→ DIRECTIONS
Go through the records and count the lines where the string "opts" occurs. Reply with the number only.

→ INFORMATION SUPPLIED
********

(* ===== verification/CoreLabel.v ===== *)
(** * Labels (pkg/core: label.go, label_options.go)

    A label is a document in the versioned metadata store that names a bundle.
    Uploading a label overwrites its previous version, which a versioned store
    keeps. *)

From S2P Require Import Prelude GoLib Errors Storage Model CoreMeta StoreRules CoreRepo.

Module CoreLabel.
Import Model Storage CoreMeta CoreStatus CoreRepo StoreRules.

(** The interface storage.VersionedStore, which some stores implement. *)

Record VersionedStore (S : Type) : Type := mkVersionedStore {
  IsVersioned : M S bool;
  KeyVersions : string -> M S (list string);
  GetVersion : string -> string -> M S bytes
}.

Arguments IsVersioned {S}.
Arguments KeyVersions {S}.
Arguments GetVersion {S}.

Record Label : Type := mkLabel {
  l_Descriptor : LabelDescriptor;
  l_version : string
}.

Definition LabelOption : Type := Label -> Label.

Definition defaultLabel (now : Time.Time) : Label := mkLabel (NewLabelDescriptor now []) "".

Definition NewLabel (now : Time.Time) (opts : list LabelOption) : Label :=
  fold_left (fun l apply_ => apply_ l) opts (defaultLabel now).

Definition WithLabelDescriptor (r : option LabelDescriptor) : LabelOption := fun l =>
  match r with Some d => mkLabel d (l_version l) | None => l end.

Definition LabelWithVersion (version : string) : LabelOption := fun l => mkLabel (l_Descriptor l) version.

(** The name and the time are left out of the document when they are zero, and
    Unmarshal keeps the fields of its target that the document lacks. *)

Definition over (old new : LabelDescriptor) : LabelDescriptor :=
  mkLabelDescriptor (if decide (ld_Name new = "") then ld_Name old else ld_Name new) (ld_BundleID new)
    (if Time.IsZero (ld_Timestamp new) then ld_Timestamp old else ld_Timestamp new) (ld_Contributors new).

Section labels.
Context {S : Type} `{HS : !Store S} {HY : Yaml LabelDescriptor}.
Variable versioned : option (VersionedStore S).

Definition getLabelStore {A} : M S A -> M (Stores S) A := getVMetaStore.

(** The label is uploaded for the repository and the identifier of a bundle. *)

Definition Label_UploadDescriptor (repoID bundleID : string) (label : Label) : M (Stores S) Label :=
  _ ← RepoExists repoID;
  let d := l_Descriptor label in
  let d' := mkLabelDescriptor (ld_Name d) bundleID (ld_Timestamp d) (ld_Contributors d) in
  buffer ← lift (Marshal d');
  _ ← getVMetaStore (putBuffer (GetArchivePathToLabel repoID (ld_Name d)) buffer OverWrite);
  mret (mkLabel d' (l_version label)).

Fixpoint download_versions (archivePath : string) (v : VersionedStore S) (d : LabelDescriptor) (versions : list string)
    : M (Stores S) (list LabelDescriptor) :=
  match versions with
  | [] => mret []
  | version :: versions' =>
      o ← getLabelStore (GetVersion v archivePath version);
      new ← lift (Unmarshal o);
      let d' := over d new in
      ds ← download_versions archivePath v d' versions';
      mret (d' :: ds)
  end.

Definition DownloadDescriptorVersions (repoID : string) (checkRepoExists : bool) (label : Label)
    : M (Stores S) (list LabelDescriptor) :=
  _ ← (if checkRepoExists then RepoExists repoID else mret tt);
  let archivePath := GetArchivePathToLabel repoID (ld_Name (l_Descriptor label)) in
  has ← getLabelStore (Has archivePath);
  if negb has then fail ErrNotFound
  else
    match versioned with
    | None => fail ErrVersionedStoreRequired
    | Some v =>
        versions ← getLabelStore (KeyVersions v archivePath);
        download_versions archivePath v (l_Descriptor label) versions
    end.

Definition Label_DownloadDescriptor (repoID : string) (checkRepoExists : bool) (label : Label) : M (Stores S) Label :=
  _ ← (if checkRepoExists then RepoExists repoID else mret tt);
  let archivePath := GetArchivePathToLabel repoID (ld_Name (l_Descriptor label)) in
  has ← getLabelStore (Has archivePath);
  if negb has then fail ErrNotFound
  else
    o ← (if decide (l_version label <> "") then
           match versioned with
           | None => fail ErrVersionedStoreRequired
           | Some v => getLabelStore (GetVersion v archivePath (l_version label))
           end
         else getLabelStore (Get archivePath));
    new ← lift (Unmarshal o);
    mret (mkLabel (over (l_Descriptor label) new) (l_version label)).

End labels.

Section facts.
Context {S : Type} `{HS : !Store S, HSL : !StoreLaws S, HR : !ReliableStore S}.
Context {HY : Yaml LabelDescriptor} {HYL : YamlLaws LabelDescriptor}.
Variable versioned : option (VersionedStore S).

(** A label reads back as the document over the descriptor asked for. *)

Lemma reads_label repo label ld c :
  l_version label = "" -> document (VMetadata c) (GetArchivePathToLabel repo (ld_Name (l_Descriptor label))) ld ->
  reads (Label_DownloadDescriptor versioned repo false label) c (mkLabel (over (l_Descriptor label) ld) "").
Proof.
  intros Hv (b & Hb & Hu). unfold Label_DownloadDescriptor.
  apply runs_bind, runs_ret, runs_bind, runs_vmeta, runs_Has. intros s1 Ho1.
  rewrite bool_decide_true by eauto. cbn [negb]. rewrite decide_False by tauto.
  apply runs_bind, runs_vmeta. eapply runs_Get; [cbn; rewrite Ho1; exact Hb|]. intros s2 Ho2.
  apply runs_bind. eapply runs_lift; [exact Hu|]. apply runs_ret. split; [by rewrite Hv|].
  etrans; [by apply (same_SetVMetadata c s1)|]. by apply same_SetVMetadata.
Qed.

Definition labels (c : Stores S) (repo name : string) : option LabelDescriptor :=
  match objects (VMetadata c) !! GetArchivePathToLabel repo name with
  | Some b => match Unmarshal b with Ok d => Some d | _ => None end
  | None => None
  end.

(** A label that is uploaded for a bundle, whether or not the name was in
    use, is the one a download then returns, with the identifier of that
    bundle; no other object changes. *)
Theorem label_roundtrip repo bundleID now label c :
  let d := l_Descriptor label in
  let d' := mkLabelDescriptor (ld_Name d) bundleID (ld_Timestamp d) (ld_Contributors d) in
  is_Some (objects (Metadata c) !! GetArchivePathToRepoDescriptor repo) ->
  ld_Name d <> "" -> ld_Timestamp d <> Time.zero ->
  runs (Label_UploadDescriptor repo bundleID label) c (fun label' c' =>
    l_Descriptor label' = d' /\ objects (Metadata c') = objects (Metadata c) /\
    (forall p, p <> GetArchivePathToLabel repo (ld_Name d) -> objects (VMetadata c') !! p = objects (VMetadata c) !! p) /\
    forall checkRepoExists, reads (Label_DownloadDescriptor versioned repo checkRepoExists
      (NewLabel now [WithLabelDescriptor (Some (NewLabelDescriptor now [LabelName (ld_Name d)]))])) c' (mkLabel d' "")).
Proof.
  intros d d' Hrepo Hn Ht. unfold Label_UploadDescriptor. fold d d'. destruct (Marshal_total d') as [b Hb].
  apply runs_bind. eapply reads_runs; [by apply reads_RepoExists|]. intros c1 (Hm & Hv & Hother).
  apply runs_bind. eapply runs_lift; [exact Hb|]. apply runs_bind, runs_vmeta, runs_putBuffer; [done|]. intros s2 Ho2.
  apply runs_ret. split; [done|]. split; [done|]. cbn [VMetadata SetVMetadata Metadata]. split.
  { intros p Hp. rewrite Ho2, lookup_insert_ne by done. by rewrite Hv. }
  assert (forall c', same_objects (SetVMetadata s2 c1) c' -> reads (Label_DownloadDescriptor versioned repo false
      (NewLabel now [WithLabelDescriptor (Some (NewLabelDescriptor now [LabelName (ld_Name d)]))])) c' (mkLabel d' "")) as Hread.
  { intros c' Hc'. assert (d' = over (NewLabelDescriptor now [LabelName (ld_Name d)]) d') as Hd'.
    { unfold over. cbn [ld_Name ld_Timestamp ld_BundleID ld_Contributors d']. rewrite decide_False by done.
      assert (Time.IsZero (ld_Timestamp d) = false) as -> by (by apply Z.eqb_neq). done. }
    rewrite Hd'. apply reads_label; [done|]. exists b. rewrite (same_vmeta _ _ Hc'). cbn.
    rewrite Ho2, lookup_insert_eq. split; [done|]. by apply Unmarshal_Marshal. }
  intros [|]; [|by apply Hread]. eapply reads_bind.
  - apply reads_RepoExists. cbn. by rewrite <- Hm.
  - intros c' Hs. exact (Hread c' Hs).
Qed.

End facts.

Section witness.

#[local] Existing Instance numbered_yaml.

#[local] Existing Instance numbered_yaml_laws.

Definition a_label : Label := NewLabel 3%Z [WithLabelDescriptor (Some (NewLabelDescriptor 3%Z [LabelName "latest"]))].

Definition label_stores : Stores (gmap string bytes) :=
  NewStores ∅ ∅ ∅ {[ GetArchivePathToRepoDescriptor "r" := [] ]} {[ GetArchivePathToLabel "r" "latest" := [] ]}.

Lemma label_roundtrip_witness :
  runs (Label_UploadDescriptor "r" "b7" a_label) label_stores (fun _ c' =>
    reads (Label_DownloadDescriptor None "r" true a_label) c' (mkLabel (mkLabelDescriptor "latest" "b7" 3%Z []) "")).
Proof.
  eapply runs_mono; [apply (label_roundtrip None "r" "b7" 3%Z a_label label_stores); [vm_compute; eauto|done|done]|].
  intros label c' (_ & _ & _ & H). exact (H true).
Defined.

End witness.

End CoreLabel.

********

→ RESULT FOR THIS TASK
2